The late presentation for payment does not result in losing the right of the beneficiary to
ask the drawee to pay the sum of money, but only in losing the right to recourse action
against the endorsers and guarantors. If the drawee pays the cheque, he has the right to
be submitted the document with the mention paid. By payment, all the signatories of
the cheque are released from the payment obligation.
13.9.6. Effects of failure to pay the cheque
If because of lack of funds in the account of the drawer, the bank cannot pay the
cheque, its bearer can use the recourse action against the drawer, the guarantors and
the endorsers, who are severally liable and can be pursued in any order.
Similarly to the negotiable instruments, the cheque is a writ of execution, so it can be
enforced, which is preferable to the other specific remedy procedures.

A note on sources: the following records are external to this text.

Lemma item_of_child_well_formed (ds : DataSet.t) (camera : string)
  (child : Source.t) (item : Item.t) :
  Forall well_formed ds ->
  item_of_child contentCallback tooltipCallback ds camera child = Some item ->
  well_formed item.
Proof.
  intros Hds. unfold item_of_child.
  destruct (Source.frigate child) as [event|] eqn:Hevent; [|discriminate].
  destruct (JS.includes _ _); [|discriminate].
  intros [= <-].
  assert (Hchild : Source.event_id child = Some (FrigateEvent.id event))
    by (unfold Source.event_id; now rewrite Hevent).
  destruct (DataSet.get ds (FrigateEvent.id event)) as [existing|] eqn:Hget.
  - pose proof (get_Some_id _ _ Hget) as Hid.
    apply get_In in Hget. rewrite Forall_forall in Hds.
    destruct (Hds _ Hget) as (_ & _ & Hc & Hs).
    unfold well_formed, media_of_item in *.
    destruct (FrigateEvent.end_time event) as [e|];
      [destruct (JS.truthy_number e)|];
      destruct (String.eqb (Source.media_content_type child) "video") eqn:Ev;
      try destruct (String.eqb (Source.media_content_type child) "image")
        eqn:Ei;
      cbn; rewrite ?Hid; repeat split.
    all: try discriminate.
    all: try match goal with
             | Hsome : Some _ = Some _ |- _ => injection Hsome as <-
             end.
    all: try (now apply String.eqb_eq).
    all: try assumption.
    all: try match goal with
             | Hsome : Item.clip _ = Some _ |- _ =>
                 destruct (Hc _ Hsome); congruence
             | Hsome : Item.snapshot _ = Some _ |- _ =>
                 destruct (Hs _ Hsome); congruence
             end.
  - unfold well_formed, media_of_item.
    destruct (FrigateEvent.end_time event) as [e|];
      [destruct (JS.truthy_number e)|];
      destruct (String.eqb (Source.media_content_type child) "video") eqn:Ev;
      try destruct (String.eqb (Source.media_content_type child) "image")
        eqn:Ei;
      cbn; repeat split.
    all: try discriminate.
    all: try match goal with
             | Hsome : Some _ = Some _ |- _ => injection Hsome as <-
             end.
    all: try (now apply String.eqb_eq).
    all: try assumption.
Qed.

Lemma items_of_children_well_formed (ds : DataSet.t) (camera : string)
  (children : list Source.t) :
  Forall well_formed ds ->
  Forall well_formed
    (items_of_children contentCallback tooltipCallback ds camera children).
Proof.
  intros Hds. induction children as [|child children IH]; cbn; [constructor|].
  destruct (item_of_child _ _ ds camera child) as [item|] eqn:E; [|exact IH].
  constructor; [|exact IH]. now apply item_of_child_well_formed in E.
Qed.

Lemma addOrUpdate_well_formed (ds : DataSet.t) (item : Item.t) :
  Forall well_formed ds -> well_formed item ->
  Forall well_formed (DataSet.addOrUpdate ds item).
Proof.
  intros Hds Hitem. unfold DataSet.addOrUpdate.
  destruct (DataSet.has ds (Item.id item)).
  - induction Hds as [|a ds Ha Hds IH]; cbn; [constructor|].
    destruct (String.eqb (Item.id a) (Item.id item)) eqn:E.
    + constructor; [|exact Hds].
      apply spread_well_formed; [now apply String.eqb_eq|exact Ha|exact Hitem].
    + constructor; [exact Ha|exact IH].
  - unfold DataSet._addItem. apply Forall_app. split; [exact Hds|].
    now constructor.
Qed.

Lemma update_well_formed (items : list Item.t) (ds : DataSet.t) :
  Forall well_formed ds -> Forall well_formed items ->
  Forall well_formed (DataSet.update items ds).
Proof.
  unfold DataSet.update. revert ds.
  induction items as [|item items IH]; cbn [fold_left]; intros ds Hds Hitems;
    [exact Hds|].
  inversion Hitems as [|? ? Hitem Hrest]; subst.
  apply IH; [|exact Hrest]. now apply addOrUpdate_well_formed.
Qed.

Lemma addMediaSource_well_formed (camera : string) (target : Source.t) (m : t) :
  Forall well_formed (dataset m) ->
  Forall well_formed
    (dataset (_addMediaSource contentCallback tooltipCallback camera target m)).
Proof.
  intros Hds. unfold _addMediaSource, dataset in *. cbn [set_dataset _dataset].
  apply update_well_formed; [exact Hds|].
  destruct (Source.children target) as [children|]; [|constructor].
  now apply items_of_children_well_formed.
Qed.

(** X9.  Every item the manager ever stores has the shape the widget
    needs: whatever the sequence of merges from the empty dataset, each
    item has a type, a range item has an end, its clip (if any) is a
    video entry and its snapshot (if any) an image entry, both carrying
    the identifier of the item's own event; and any merge keeps a dataset
    of that shape in that shape. *)
Theorem stored_items_are_well_formed :
  (forall answers,
      Forall well_formed
        (dataset (merge_all contentCallback tooltipCallback answers new)))
  /\ (forall camera target m,
         Forall well_formed (dataset m) ->
         Forall well_formed
           (dataset
              (_addMediaSource contentCallback tooltipCallback camera target
                 m))).
Proof.
  split; [|exact addMediaSource_well_formed].
  intros answers. unfold merge_all.
  assert (Hnew : Forall well_formed (dataset new)) by constructor.
  revert Hnew. generalize new.
  induction answers as [|a answers IH]; cbn [fold_left]; intros m Hm;
    [exact Hm|].
  apply IH. now apply addMediaSource_well_formed.
Qed.

(** A key the update sets: present in the update, it is present in the
    stored item. *)
Section SetKey.
Variable key : Item.t -> option Source.t.
Hypothesis spread_sets :
  forall old upd,
    JS.truthy_opt (key upd) = true ->
    JS.truthy_opt (key (DataSet.spread old upd)) = true.
Hypothesis spread_keeps :
  forall old upd,
    JS.truthy_opt (key old) = true ->
    JS.truthy_opt (key (DataSet.spread old upd)) = true.

Lemma addOrUpdate_sets (ds : DataSet.t) (item : Item.t) :
  JS.truthy_opt (key item) = true ->
  exists x,
    DataSet.get (DataSet.addOrUpdate ds item) (Item.id item) = Some x
    /\ JS.truthy_opt (key x) = true.
Proof.
  intros Hkey. unfold DataSet.addOrUpdate, DataSet.has.
  destruct (DataSet.get ds (Item.id item)) as [old|] eqn:E; cbn.
  - exists (DataSet.spread old item). split.
    + now apply get_updateItem_eq.
    + now apply spread_sets.
  - exists item. split; [|exact Hkey].
    unfold DataSet._addItem. clear Hkey.
    induction ds as [|a ds IH]; cbn in *.
    + now rewrite String.eqb_refl.
    + destruct (String.eqb (Item.id a) (Item.id item)); [discriminate|].
      now apply IH.
Qed.

Lemma update_sets (items : list Item.t) (ds : DataSet.t) (item : Item.t) :
  In item items -> JS.truthy_opt (key item) = true ->
  exists x,
    DataSet.get (DataSet.update items ds) (Item.id item) = Some x
    /\ JS.truthy_opt (key x) = true.
Proof.
  unfold DataSet.update. revert ds.
  induction items as [|a items IH]; cbn [fold_left]; intros ds;
    [intros []|].
  intros [Heq|Hin] Hkey; [subst a|now apply IH].
  destruct (addOrUpdate_sets ds item Hkey) as (x & Hget & Hx).
  exact (update_keeps key spread_keeps items _ _ Hget Hx).
Qed.

End SetKey.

13.9.7. Currently, in order to meet the need for modernization and adaptation of the
mechanisms concerning the use of the analysed negotiable and payment instruments,
the regulations applicable in the field have introduced the solution of payment through

truncation. This is a digital procedure that allows the instrument bearer to put it in
electronic format by taking over the relevant information it contains and reproducing its
image electronically, respecting all the conditions and technical elements provided for in
the regulations, instead of submitting the document in original form at the drawee's office
(a banking institution). This procedure can be used only for total payment of the
document and only between banking institutions that have previously signed an
agreement concerning the use of this technique or the adhesion to a payment system.